## [PROBLEM REQUIREMENTS]
Starting with the line containing "Record InitializationReceipt := MkInitializationReceipt" and going on through the line containing "ir_snapshot_checksum : Digest32;", return the lines of the data below exactly, and only those.

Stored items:
::::::::::
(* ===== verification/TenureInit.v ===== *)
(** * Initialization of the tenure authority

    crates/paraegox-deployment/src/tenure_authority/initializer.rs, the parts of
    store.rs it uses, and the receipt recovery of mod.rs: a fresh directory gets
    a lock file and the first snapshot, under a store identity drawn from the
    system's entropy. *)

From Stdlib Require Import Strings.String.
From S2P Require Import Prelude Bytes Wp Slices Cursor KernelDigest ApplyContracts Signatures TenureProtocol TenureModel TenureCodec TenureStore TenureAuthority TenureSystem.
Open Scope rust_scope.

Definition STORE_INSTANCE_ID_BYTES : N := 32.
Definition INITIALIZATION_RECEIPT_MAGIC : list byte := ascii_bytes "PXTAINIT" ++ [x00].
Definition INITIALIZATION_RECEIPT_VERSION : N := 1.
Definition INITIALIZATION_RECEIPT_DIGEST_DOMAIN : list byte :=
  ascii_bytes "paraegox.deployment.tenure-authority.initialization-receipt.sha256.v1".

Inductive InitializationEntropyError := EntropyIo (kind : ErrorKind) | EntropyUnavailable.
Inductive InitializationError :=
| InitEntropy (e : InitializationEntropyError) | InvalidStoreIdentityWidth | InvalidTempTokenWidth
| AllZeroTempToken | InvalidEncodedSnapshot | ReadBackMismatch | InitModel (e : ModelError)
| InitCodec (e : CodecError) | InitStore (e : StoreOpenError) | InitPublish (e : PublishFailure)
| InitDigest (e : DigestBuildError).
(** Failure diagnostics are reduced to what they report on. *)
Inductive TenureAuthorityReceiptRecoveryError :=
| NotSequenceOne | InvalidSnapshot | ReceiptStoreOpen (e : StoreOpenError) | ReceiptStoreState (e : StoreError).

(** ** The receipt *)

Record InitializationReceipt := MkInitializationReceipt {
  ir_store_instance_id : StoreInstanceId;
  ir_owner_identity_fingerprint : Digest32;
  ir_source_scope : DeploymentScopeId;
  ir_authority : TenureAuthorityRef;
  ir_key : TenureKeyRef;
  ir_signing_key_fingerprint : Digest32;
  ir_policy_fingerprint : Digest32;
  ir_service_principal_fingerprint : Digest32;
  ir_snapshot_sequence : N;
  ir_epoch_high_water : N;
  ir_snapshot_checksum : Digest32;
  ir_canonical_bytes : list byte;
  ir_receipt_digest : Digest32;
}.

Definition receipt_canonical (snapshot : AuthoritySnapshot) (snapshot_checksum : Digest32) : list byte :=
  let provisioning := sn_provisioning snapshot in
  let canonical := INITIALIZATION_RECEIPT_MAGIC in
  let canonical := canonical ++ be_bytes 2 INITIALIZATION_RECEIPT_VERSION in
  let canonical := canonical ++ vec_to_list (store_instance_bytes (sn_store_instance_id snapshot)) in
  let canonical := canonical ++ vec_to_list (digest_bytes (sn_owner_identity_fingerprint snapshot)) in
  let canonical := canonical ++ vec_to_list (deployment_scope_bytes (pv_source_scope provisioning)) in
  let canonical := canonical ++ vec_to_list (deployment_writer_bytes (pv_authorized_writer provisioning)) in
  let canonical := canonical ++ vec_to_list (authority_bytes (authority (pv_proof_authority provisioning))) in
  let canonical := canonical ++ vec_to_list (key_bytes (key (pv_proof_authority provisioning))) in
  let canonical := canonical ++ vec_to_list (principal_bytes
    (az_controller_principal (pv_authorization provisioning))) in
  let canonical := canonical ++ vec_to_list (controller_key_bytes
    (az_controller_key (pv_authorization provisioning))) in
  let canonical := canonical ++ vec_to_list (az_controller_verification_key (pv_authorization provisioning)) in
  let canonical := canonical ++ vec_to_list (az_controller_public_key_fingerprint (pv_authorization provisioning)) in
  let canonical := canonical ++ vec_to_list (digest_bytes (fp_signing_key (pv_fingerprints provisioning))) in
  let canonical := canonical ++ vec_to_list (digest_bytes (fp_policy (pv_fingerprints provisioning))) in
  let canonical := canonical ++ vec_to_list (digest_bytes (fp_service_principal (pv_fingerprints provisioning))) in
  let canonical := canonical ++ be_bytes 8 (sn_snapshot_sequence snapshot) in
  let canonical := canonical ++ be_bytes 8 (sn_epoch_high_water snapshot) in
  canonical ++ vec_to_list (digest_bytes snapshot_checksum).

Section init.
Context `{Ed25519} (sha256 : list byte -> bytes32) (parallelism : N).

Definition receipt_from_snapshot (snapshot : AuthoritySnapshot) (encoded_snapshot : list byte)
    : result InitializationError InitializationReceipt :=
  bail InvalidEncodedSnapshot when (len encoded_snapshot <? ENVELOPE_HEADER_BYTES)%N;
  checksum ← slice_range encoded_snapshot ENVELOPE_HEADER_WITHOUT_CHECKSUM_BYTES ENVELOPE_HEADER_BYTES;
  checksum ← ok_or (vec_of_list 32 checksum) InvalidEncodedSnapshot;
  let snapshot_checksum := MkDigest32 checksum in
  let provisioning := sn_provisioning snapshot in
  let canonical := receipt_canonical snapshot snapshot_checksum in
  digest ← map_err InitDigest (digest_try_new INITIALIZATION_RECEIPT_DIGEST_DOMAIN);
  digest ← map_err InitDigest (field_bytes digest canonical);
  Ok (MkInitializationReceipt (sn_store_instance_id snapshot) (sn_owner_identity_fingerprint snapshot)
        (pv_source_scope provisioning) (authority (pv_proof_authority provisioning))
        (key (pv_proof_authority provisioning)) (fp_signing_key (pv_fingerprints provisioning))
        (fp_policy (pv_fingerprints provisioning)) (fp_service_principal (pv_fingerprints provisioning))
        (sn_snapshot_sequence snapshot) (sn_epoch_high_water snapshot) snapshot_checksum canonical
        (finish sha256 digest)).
::::::::::
## [SOLUTION TO THIS EXERCISE]
Record InitializationReceipt := MkInitializationReceipt {
  ir_store_instance_id : StoreInstanceId;
  ir_owner_identity_fingerprint : Digest32;
  ir_source_scope : DeploymentScopeId;
  ir_authority : TenureAuthorityRef;
  ir_key : TenureKeyRef;
  ir_signing_key_fingerprint : Digest32;
  ir_policy_fingerprint : Digest32;
  ir_service_principal_fingerprint : Digest32;
  ir_snapshot_sequence : N;
  ir_epoch_high_water : N;
  ir_snapshot_checksum : Digest32;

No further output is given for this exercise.